▶ [Exercise]:
Please find the lines in the entries below that contain the word "loop", and copy each one.

▶ [Provided records]:
(* ===================================================================== *)
(** ** The properties of the pipeline *)
(* ===================================================================== *)


(** C2. Selection of the expirations.  With date arguments that are
    absent or parse, and a provider list all of whose entries parse, the
    selection loop returns exactly the entries [e] with [start <= e]
    (when start is given) and [e <= end] (when end is given), in the
    order of the provider's list; the chains that the call then requests
    are those of the selected expirations, in that order; and from
    2025-01-17, 2025-02-21, 2025-03-21 with start 2025-02-01 and end
    2025-03-31 the loop selects 2025-02-21 and 2025-03-21. *)
Theorem expiration_selection (ticker : string)
      (start_date end_date : option string) (lo hi : option Q)
      (option_type : option OptionType) (s s1 : state World)
      (expirations : list string) :
  accepted start_date = true -> accepted end_date = true ->
  Forall (fun e => strptime_ymd e <> None) expirations ->
  select_expirations (bound_of start_date) (bound_of end_date)
                     expirations [] s1
  = (s1, Return (filter (in_date_range start_date end_date) expirations))
  /\ (options ticker s = (s1, Return expirations) ->
      exists s' r,
        get_filtered_options ticker start_date end_date lo hi option_type s
        = (s', Return r)
        /\ requests s'
           = requests s1
             ++ map (FetchChain ticker)
                    (filter (in_date_range start_date end_date) expirations))
  /\ select_expirations (bound_of (Some "2025-02-01"))
                        (bound_of (Some "2025-03-31"))
                        ["2025-01-17"; "2025-02-21"; "2025-03-21"] [] s1
     = (s1, Return ["2025-02-21"; "2025-03-21"]).
Proof.
  intros Hs He Hall.
  assert (Hsel : forall exps, Forall (fun e => strptime_ymd e <> None) exps ->
            select_expirations (bound_of start_date) (bound_of end_date)
                               exps [] s1
            = (s1, Return (filter (in_date_range start_date end_date) exps))).
  { intros exps H. now rewrite select_expirations_run. }
  split; [now apply Hsel|]. split.
  - intros Hopt.
    rewrite get_filtered_options_exits, Hs, He, Hopt. simpl.
    destruct expirations as [|e0 exps].
    + do 2 eexists. split; [reflexivity|]. simpl. now rewrite app_nil_r.
    + rewrite (Hsel _ Hall).
      assert (Hvalid : Forall (fun e => strptime_ymd e <> None)
                (filter (in_date_range start_date end_date) (e0 :: exps))).
      { rewrite Forall_forall in Hall |- *. intros e Hin.
        apply filter_In in Hin. apply Hall, Hin. }
      destruct (filter _ (e0 :: exps)) as [|v0 valid] eqn:Hf.
      * do 2 eexists. split; [reflexivity|]. simpl. now rewrite app_nil_r.
      * destruct (executor_map_chain_returns ticker option_type
                    (v0 :: valid) s1) as (s3 & results & Hfetch & _).
        rewrite Hfetch. do 2 eexists. split; [reflexivity|].
        eapply executor_map_requests; eassumption.
  - rewrite select_expirations_run; [reflexivity|].
    repeat constructor; discriminate.
Qed.

(** C3, as the code has it.  If [start_date] or [end_date] is a
    non-empty text (of ASCII characters) that [strptime] with the format
    "%Y-%m-%d" refuses, the call returns no frame and one of the two
    "Invalid ... format" messages, and the state it ends in is the state
    it started from: the provider's world is unchanged and no request
    has been logged.  The check is [strptime]'s and not the exact form
    YYYY-MM-DD: when both dates are absent, empty, or accepted by
    [strptime] (which also takes months and days of one digit and a day
    padded with a space), the call never returns either of the two
    messages. *)
Theorem malformed_date_rejected (ticker : string)
      (start_date end_date : option string) (lo hi : option Q)
      (option_type : option OptionType) (s : state World) :
  ascii_text start_date = true -> ascii_text end_date = true ->
  (malformed start_date = true \/ malformed end_date = true ->
   exists message,
     get_filtered_options ticker start_date end_date lo hi option_type s
     = (s, Return (None, Some message))
     /\ (malformed start_date = true ->
         message = "Invalid start_date format. Use YYYY-MM-DD")
     /\ (malformed start_date = false ->
         message = "Invalid end_date format. Use YYYY-MM-DD"))
  /\ (malformed start_date = false -> malformed end_date = false ->
      forall s' r,
        get_filtered_options ticker start_date end_date lo hi option_type s
        = (s', r) ->
        r <> Return (None, Some "Invalid start_date format. Use YYYY-MM-DD")
        /\ r <> Return (None,
                        Some "Invalid end_date format. Use YYYY-MM-DD")).
Proof.
  intros _ _. unfold malformed. split.
  - intros H. rewrite get_filtered_options_exits.
    destruct (accepted start_date); simpl in *.
    + destruct (accepted end_date); simpl in *.
      * destruct H; discriminate.
      * eexists. split; [reflexivity|]. split; [discriminate|reflexivity].
    + eexists. split; [reflexivity|]. split; [reflexivity|discriminate].
  - intros Hs He s' r H. rewrite get_filtered_options_exits in H.
    apply negb_false_iff in Hs, He. rewrite Hs, He in H. simpl in H.
    destruct (options ticker s) as [s1 [[|e0 exps]|e]];
      try (injection H as _ <-; simpl; split; discriminate).
    destruct (select_expirations _ _ _ _ _) as [s2 [[|v0 valid]|e]];
      try (injection H as _ <-; simpl; split; discriminate).
    destruct (executor_map _ _ _) as [s3 [results|e]];
      try (injection H as _ <-; simpl; split; discriminate).
    rewrite merge_filter_sort_run in H.
    destruct (successes _); injection H as _ <-; simpl; split; discriminate.
Qed.

(** C4. The order of the result.  A frame returned by the call is sorted
    by open interest descending, then by volume descending (missing
    values last); it is the merge of the run's successful fetches,
    filtered by the strike bounds and rearranged; and the rows tied with
    any given row on both keys stand in the frame in the order they have
    in the merge. *)
Theorem result_sorted_stable (ticker : string)
      (start_date end_date : option string) (lo hi : option Q)
      (option_type : option OptionType) (s s' : state World)
      (df : DataFrame) :
  get_filtered_options ticker start_date end_date lo hi option_type s
  = (s', Return (Some df, None)) ->
  StronglySorted oi_then_volume_desc df
  /\ (forall a b, Pandas.tied by_openInterest_volume a b = true
                  <-> same_keys a b)
  /\ exists s1 valid results,
       executor_map
         (fun exp => get_options_chain ticker (Some exp) option_type)
         valid s1 = (s', Return results)
       /\ Permutation df
            (filter (within_strike_boundsb lo hi)
                    (tagged_rows (successes (combine results valid))))
       /\ forall k,
            filter (Pandas.tied by_openInterest_volume k) df
            = filter (Pandas.tied by_openInterest_volume k)
                (filter (within_strike_boundsb lo hi)
                        (tagged_rows (successes (combine results valid)))).
Proof.
  intros H. apply get_filtered_options_frame in H.
  destruct H as (s1 & exps & valid & results & _ & _ & Hfetch & ->).
  split; [apply FilterFacts.filter_and_sort_sorted|].
  split; [apply FilterFacts.tied_same_keys|].
  exists s1, valid, results. split; [assumption|]. split.
  - apply FilterFacts.filter_and_sort_perm.
  - intros k. apply FilterFacts.filter_and_sort_stable.
Qed.

(** C5. The strike bounds.  In a run that reaches the fetches and in
    which a fetch succeeded, with [results] the pairs returned for the
    selected expirations [valid], the call returns a frame that holds
    exactly the rows of the merge whose strike [k] satisfies
    [strike_lower <= k] (when that bound is given) and
    [k <= strike_upper] (when that bound is given), each as often as the
    merge holds it: no row outside the bounds is returned and every row
    within them is retained; both bounds are inclusive and an absent
    bound constrains nothing.  Bounds 100 and 150 on rows with strikes
    90, 100, 125, 150, 200 keep the strikes 100, 125, 150. *)
Theorem strike_bounds_inclusive (ticker : string)
      (start_date end_date : option string) (lo hi : option Q)
      (option_type : option OptionType) (s s1 s2 s3 : state World)
      (expirations valid : list string) (results : list result) :
  accepted start_date = true -> accepted end_date = true ->
  options ticker s = (s1, Return expirations) ->
  select_expirations (bound_of start_date) (bound_of end_date)
                     expirations [] s1 = (s2, Return valid) ->
  valid <> [] ->
  executor_map (fun exp => get_options_chain ticker (Some exp) option_type)
               valid s2 = (s3, Return results) ->
  successes (combine results valid) <> [] ->
  (exists df,
      get_filtered_options ticker start_date end_date lo hi option_type s
      = (s3, Return (Some df, None))
      /\ (forall row,
             In row df
             <-> In row (tagged_rows (successes (combine results valid)))
                 /\ within_strike_bounds lo hi row)
      /\ Permutation df
           (filter (within_strike_boundsb lo hi)
                   (tagged_rows (successes (combine results valid))))
      /\ (forall row,
             In row (tagged_rows (successes (combine results valid))) ->
             (forall bound, lo = Some bound -> (strike row == bound)%Q ->
                            within_strike_bounds None hi row -> In row df)
             /\ (forall bound, hi = Some bound -> (strike row == bound)%Q ->
                               within_strike_bounds lo None row ->
                               In row df)))
  /\ (forall rows,
        map strike rows = [90%Q; 100%Q; 125%Q; 150%Q; 200%Q] ->
        map strike (apply_strike_filters (Some 100%Q) (Some 150%Q) rows)
        = [100%Q; 125%Q; 150%Q]
        /\ Permutation
             (map strike (filter_and_sort (Some 100%Q) (Some 150%Q) rows))
             [100%Q; 125%Q; 150%Q]).
Proof.
  intros Hs He Hopt Hsel Hne Hfetch Hsucc.
  split.
  - rewrite (get_filtered_options_aggregates _ _ _ lo hi _ _ _ _ _ _ _ _
               Hs He Hopt Hsel Hne Hfetch).
    rewrite merge_filter_sort_run.
    destruct (successes (combine results valid)) as [|f fetched] eqn:E;
      [contradiction|].
    eexists. split; [reflexivity|]. split; [|split].
    + intros row. apply FilterFacts.filter_and_sort_In.
    + apply FilterFacts.filter_and_sort_perm.
    + intros row Hrow. split; intros bound -> Heq [Hl Hh];
        apply FilterFacts.filter_and_sort_In; (split; [exact Hrow|]);
        split; intros k Hk; try (injection Hk as <-);
        try (now apply Hl); try (now apply Hh);
        rewrite Heq; apply Qle_refl.
  - intros rows Hrows.
    assert (Hkeep : map strike
                      (filter (within_strike_boundsb (Some 100%Q) (Some 150%Q))
                              rows)
                    = [100%Q; 125%Q; 150%Q]).
    { destruct rows as [|r1 [|r2 [|r3 [|r4 [|r5 [|r6 rows]]]]]];
        try discriminate.
      injection Hrows as H1 H2 H3 H4 H5.
      unfold within_strike_boundsb. simpl.
      rewrite H1, H2, H3, H4, H5. simpl. now rewrite H2, H3, H4. }
    split.
    + now rewrite FilterFacts.apply_strike_filters_filter.
    + rewrite <- Hkeep. apply Permutation_map.
      apply FilterFacts.filter_and_sort_perm.
Qed.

▶ [Solution]:
    selection loop returns exactly the entries [e] with [start <= e]
    2025-03-31 the loop selects 2025-02-21 and 2025-03-21. *)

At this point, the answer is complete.